(Recorded data)
==============================
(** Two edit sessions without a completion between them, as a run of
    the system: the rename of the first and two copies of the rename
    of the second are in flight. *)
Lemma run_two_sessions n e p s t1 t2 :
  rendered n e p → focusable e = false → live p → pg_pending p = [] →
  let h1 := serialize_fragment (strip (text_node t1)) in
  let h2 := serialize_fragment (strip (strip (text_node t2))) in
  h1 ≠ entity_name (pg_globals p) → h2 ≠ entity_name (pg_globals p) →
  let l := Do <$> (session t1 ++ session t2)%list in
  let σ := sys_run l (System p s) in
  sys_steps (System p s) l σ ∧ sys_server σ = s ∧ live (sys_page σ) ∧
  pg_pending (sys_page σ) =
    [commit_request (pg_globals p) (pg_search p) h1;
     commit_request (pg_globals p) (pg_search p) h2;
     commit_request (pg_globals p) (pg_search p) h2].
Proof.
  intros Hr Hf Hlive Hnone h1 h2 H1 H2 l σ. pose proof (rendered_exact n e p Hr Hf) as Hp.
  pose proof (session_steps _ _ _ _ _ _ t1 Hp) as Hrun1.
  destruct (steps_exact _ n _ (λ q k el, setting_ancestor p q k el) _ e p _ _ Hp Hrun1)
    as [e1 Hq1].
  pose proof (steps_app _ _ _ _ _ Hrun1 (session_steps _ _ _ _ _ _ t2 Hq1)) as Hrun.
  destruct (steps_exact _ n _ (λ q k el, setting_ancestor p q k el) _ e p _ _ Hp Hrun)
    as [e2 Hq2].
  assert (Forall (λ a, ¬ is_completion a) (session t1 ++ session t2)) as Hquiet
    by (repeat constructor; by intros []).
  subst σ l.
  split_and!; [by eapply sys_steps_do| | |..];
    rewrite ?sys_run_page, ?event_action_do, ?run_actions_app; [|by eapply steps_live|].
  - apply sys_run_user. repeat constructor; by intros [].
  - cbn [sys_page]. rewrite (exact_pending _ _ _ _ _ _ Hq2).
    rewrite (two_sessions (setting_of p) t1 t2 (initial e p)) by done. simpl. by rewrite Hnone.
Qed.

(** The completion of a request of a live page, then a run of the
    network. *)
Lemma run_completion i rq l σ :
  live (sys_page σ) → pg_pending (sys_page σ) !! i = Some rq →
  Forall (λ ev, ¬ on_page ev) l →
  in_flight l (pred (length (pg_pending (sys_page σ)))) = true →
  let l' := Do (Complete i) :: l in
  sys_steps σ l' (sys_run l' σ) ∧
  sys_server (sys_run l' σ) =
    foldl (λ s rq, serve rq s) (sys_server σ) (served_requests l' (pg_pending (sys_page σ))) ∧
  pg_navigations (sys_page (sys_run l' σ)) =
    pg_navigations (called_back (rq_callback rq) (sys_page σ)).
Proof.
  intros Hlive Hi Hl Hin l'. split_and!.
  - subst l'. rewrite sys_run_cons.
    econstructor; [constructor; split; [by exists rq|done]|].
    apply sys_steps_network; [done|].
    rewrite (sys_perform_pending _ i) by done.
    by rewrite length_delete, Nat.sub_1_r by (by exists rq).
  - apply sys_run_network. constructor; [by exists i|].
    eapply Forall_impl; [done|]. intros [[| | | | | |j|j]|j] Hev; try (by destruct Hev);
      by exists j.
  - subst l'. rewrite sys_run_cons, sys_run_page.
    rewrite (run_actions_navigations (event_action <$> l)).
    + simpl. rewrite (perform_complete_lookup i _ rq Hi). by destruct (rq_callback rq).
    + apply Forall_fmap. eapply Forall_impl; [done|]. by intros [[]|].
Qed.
==============================
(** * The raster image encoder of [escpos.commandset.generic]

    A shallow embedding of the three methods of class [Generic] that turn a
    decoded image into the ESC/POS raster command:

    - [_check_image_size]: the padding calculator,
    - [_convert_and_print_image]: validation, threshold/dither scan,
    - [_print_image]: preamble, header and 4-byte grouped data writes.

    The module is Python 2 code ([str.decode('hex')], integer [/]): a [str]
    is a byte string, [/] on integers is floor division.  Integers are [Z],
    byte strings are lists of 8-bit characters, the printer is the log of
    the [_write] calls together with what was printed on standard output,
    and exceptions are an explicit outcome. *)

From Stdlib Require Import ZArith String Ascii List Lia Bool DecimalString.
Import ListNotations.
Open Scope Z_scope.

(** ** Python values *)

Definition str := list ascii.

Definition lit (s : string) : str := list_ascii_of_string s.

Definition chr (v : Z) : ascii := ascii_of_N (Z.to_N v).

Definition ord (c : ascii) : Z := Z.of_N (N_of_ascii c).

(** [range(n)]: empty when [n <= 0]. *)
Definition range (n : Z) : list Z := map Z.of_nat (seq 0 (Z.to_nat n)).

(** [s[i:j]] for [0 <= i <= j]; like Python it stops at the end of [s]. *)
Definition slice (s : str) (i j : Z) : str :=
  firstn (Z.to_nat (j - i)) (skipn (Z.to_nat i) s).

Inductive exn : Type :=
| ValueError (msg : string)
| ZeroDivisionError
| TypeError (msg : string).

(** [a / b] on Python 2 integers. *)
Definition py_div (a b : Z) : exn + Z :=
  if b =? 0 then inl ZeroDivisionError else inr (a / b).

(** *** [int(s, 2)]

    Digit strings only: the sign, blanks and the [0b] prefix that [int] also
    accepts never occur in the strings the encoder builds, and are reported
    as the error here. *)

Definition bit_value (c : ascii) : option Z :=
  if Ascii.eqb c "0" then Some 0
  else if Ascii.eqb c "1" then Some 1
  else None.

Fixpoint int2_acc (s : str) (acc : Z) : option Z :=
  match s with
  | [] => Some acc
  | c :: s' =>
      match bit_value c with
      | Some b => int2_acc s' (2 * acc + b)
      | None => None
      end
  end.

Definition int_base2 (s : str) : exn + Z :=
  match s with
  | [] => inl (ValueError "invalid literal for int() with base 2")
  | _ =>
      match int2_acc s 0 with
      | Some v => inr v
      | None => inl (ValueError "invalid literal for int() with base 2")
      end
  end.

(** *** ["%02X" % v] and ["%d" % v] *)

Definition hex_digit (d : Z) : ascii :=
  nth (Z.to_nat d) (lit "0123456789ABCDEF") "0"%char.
==============================
● Description of the task:
There is a line with "Definition py_div (a" and a line with "match bit_value c with" above. Copy exactly those two lines and all lines between them, with nothing else.

● Response area:
Definition py_div (a b : Z) : exn + Z :=
  if b =? 0 then inl ZeroDivisionError else inr (a / b).

(** *** [int(s, 2)]

    Digit strings only: the sign, blanks and the [0b] prefix that [int] also
    accepts never occur in the strings the encoder builds, and are reported
    as the error here. *)

Definition bit_value (c : ascii) : option Z :=
  if Ascii.eqb c "0" then Some 0
  else if Ascii.eqb c "1" then Some 1
  else None.

Fixpoint int2_acc (s : str) (acc : Z) : option Z :=
  match s with
  | [] => Some acc
  | c :: s' =>
      match bit_value c with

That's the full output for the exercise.